**EXERCISE PROMPT**: Could you return only the lines that run from the line with "least a byte of what is written. *)" through the final line of the data, exactly as they stand?

********************

(** The three pairs are the answers of [fcntl] for the descriptors. *)
Definition bidirectional_stream_copy (socket_fl input_fl output_fl : (Z + Z) * Z) (envs : list CopyEnv) : copy_loop unit :=
  _ ← lift (set_blocking false (fst socket_fl) (snd socket_fl));
  _ ← lift (set_blocking false (fst input_fl) (snd input_fl));
  _ ← lift (set_blocking false (fst output_fl) (snd output_fl));
  _ ← modify (fun l => (fold_left (fun rules t => add_rule (copy_rule t) rules) all_copy_rules (fst l), snd l));
  copy_until_exit envs.

(** ** The socket stays open

    Whatever the kernel answers and however the copying ends, the socket is not closed: only
    its counters and its end-of-file flag change. *)

Definition same_closed (f f' : FDWrapper) : Prop := fd_closed f' = fd_closed f.
#[export] Instance same_closed_preorder : PreOrder same_closed.
Proof. split; unfold same_closed; [done|]. intros x y z -> ->. done. Qed.

Definition socket_open (s s' : StreamCopy) : Prop := same_closed (sc_socket s) (sc_socket s').
#[export] Instance socket_open_preorder : PreOrder socket_open.
Proof. split; unfold socket_open; [done|]. intros x y z. apply same_closed_preorder. Qed.

Definition end_open (p p' : FDWrapper * flow) : Prop := same_closed (fst p) (fst p').
#[export] Instance end_open_preorder : PreOrder end_open.
Proof. split; unfold end_open; [done|]. intros x y z. apply same_closed_preorder. Qed.

Lemma read_keeps limit kernel : keeps same_closed (FileDescriptor_read limit kernel).
Proof. unfold FileDescriptor_read. keeping; exact eq_refl. Qed.

Lemma write_keeps buffer write_all total k : keeps same_closed (FileDescriptor_write [k] buffer write_all total).
Proof. cbn [FileDescriptor_write]. keeping; exact eq_refl. Qed.

Lemma shutdown_keeps how kernel : keeps same_closed (Socket_shutdown how kernel).
Proof. unfold Socket_shutdown. keeping; exact eq_refl. Qed.

Lemma on_fd_keeps {X} (m : method FDWrapper X) : keeps same_closed m -> keeps end_open (on_fd m).
Proof. intros H. apply (keeps_zoom end_open same_closed); [by intros [] t|done]. Qed.

Lemma on_flow_keeps g : keeps end_open (on_flow g).
Proof. apply keeps_modify. by intros []. Qed.

Lemma read_into_keeps kernel : keeps end_open (read_into kernel).
Proof.
  unfold read_into. keeping; try apply on_flow_keeps. apply on_fd_keeps, read_keeps.
Qed.

Lemma write_from_keeps kernel finish : keeps same_closed finish -> keeps end_open (write_from kernel finish).
Proof.
  intros Hf. unfold write_from. keeping; try apply on_flow_keeps; apply on_fd_keeps; [apply write_keeps|done].
Qed.

Lemma to_socket_keeps m : keeps end_open m -> keeps socket_open (to_socket m).
Proof. intros H. apply (keeps_zoom socket_open end_open); [by intros s []|done]. Qed.

Lemma from_socket_keeps m : keeps end_open m -> keeps socket_open (from_socket m).
Proof. intros H. apply (keeps_zoom socket_open end_open); [by intros s []|done]. Qed.

Lemma elsewhere_keeps m : keeps socket_open (at_input m) /\ keeps socket_open (at_output m).
Proof. split; intros s; unfold at_input, at_output, zoom; by destruct (m _). Qed.

Lemma copy_rule_keeps t : rule_keeps socket_open (copy_rule t).
Proof.
  destruct t; split; cbn [copy_rule ru_callback ru_cancel]; unfold copy_rule1_callback, copy_rule2_callback, copy_rule3_callback, copy_rule4_callback;
    keeping; try apply elsewhere_keeps; first [apply to_socket_keeps|apply from_socket_keeps]; try apply on_flow_keeps;
    [apply write_from_keeps, shutdown_keeps|apply read_into_keeps].
Qed.

Lemma copy_until_exit_keeps envs : forall rules s, Forall (rule_keeps socket_open) rules ->
  socket_open s (snd (snd (copy_until_exit envs (rules, s)))).
Proof.
  induction envs as [|e envs IH]; intros rules s Hr; [done|]. cbn [copy_until_exit]. unfold mbind, method_bind, copy_turn. cbn [fst snd].
  destruct (wait_keeps socket_open (fun asked s => (ce_poll (sc_env s) asked, s)) rules (sc_set_env e s)) as [H1 H2]; [done|done|].
  destruct (wait_next_event _ _ _) as [[r|x|] [rules' s']]; cbn [fst snd] in *; [|done..]. destruct r; [| |done]; (etrans; [exact H1|by apply IH]).
Qed.

Lemma stream_copy_keeps fl1 fl2 fl3 envs s : socket_open s (snd (snd (bidirectional_stream_copy fl1 fl2 fl3 envs ([], s)))).
Proof.
  unfold bidirectional_stream_copy. destruct (set_blocking false (fst fl1) (snd fl1)); [mrun|done..].
  destruct (set_blocking false (fst fl2) (snd fl2)); [mrun|done..]. destruct (set_blocking false (fst fl3) (snd fl3)); [mrun|done..].
  apply copy_until_exit_keeps. change (Forall (rule_keeps socket_open) (map copy_rule all_copy_rules)). apply Forall_map, Forall_forall. intros t _. apply copy_rule_keeps.
Qed.

(** ** The ends of a flow *)

(** What was read is what was written and what is still in the stream. *)
Record flow_inv (f : flow) (g : fifo) : Prop := {
  fi_stream : bs_repr (fl_stream f) g;
  fi_hist : ff_hist g = fl_from f;
  fi_to : fl_to f = ztake (ff_nread g) (fl_from f);
  fi_cap : ff_cap g = buffer_size;
  fi_shutdown : fl_shutdown f = true -> ff_ended g = true
}.

Definition flow_ok (f : flow) : Prop := exists g, flow_inv f g.

(** A descriptor that delivers no more than it was asked for, and one that accepts at
    least a byte of what is written. *)
Definition honest_read (kernel : Z -> Z + bytes) : Prop := forall n, 0 <= n -> exists d, kernel n = inr d /\ zlen d <= n.
Definition honest_write (kernel : bytes -> Z + Z) : Prop :=
  forall b, exists n, kernel b = inr n /\ 0 <= n <= zlen b /\ (b <> [] -> 0 < n).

********************

**REPLY TO THE TASK**:
    least a byte of what is written. *)
Definition honest_read (kernel : Z -> Z + bytes) : Prop := forall n, 0 <= n -> exists d, kernel n = inr d /\ zlen d <= n.
Definition honest_write (kernel : bytes -> Z + Z) : Prop :=
  forall b, exists n, kernel b = inr n /\ 0 <= n <= zlen b /\ (b <> [] -> 0 < n).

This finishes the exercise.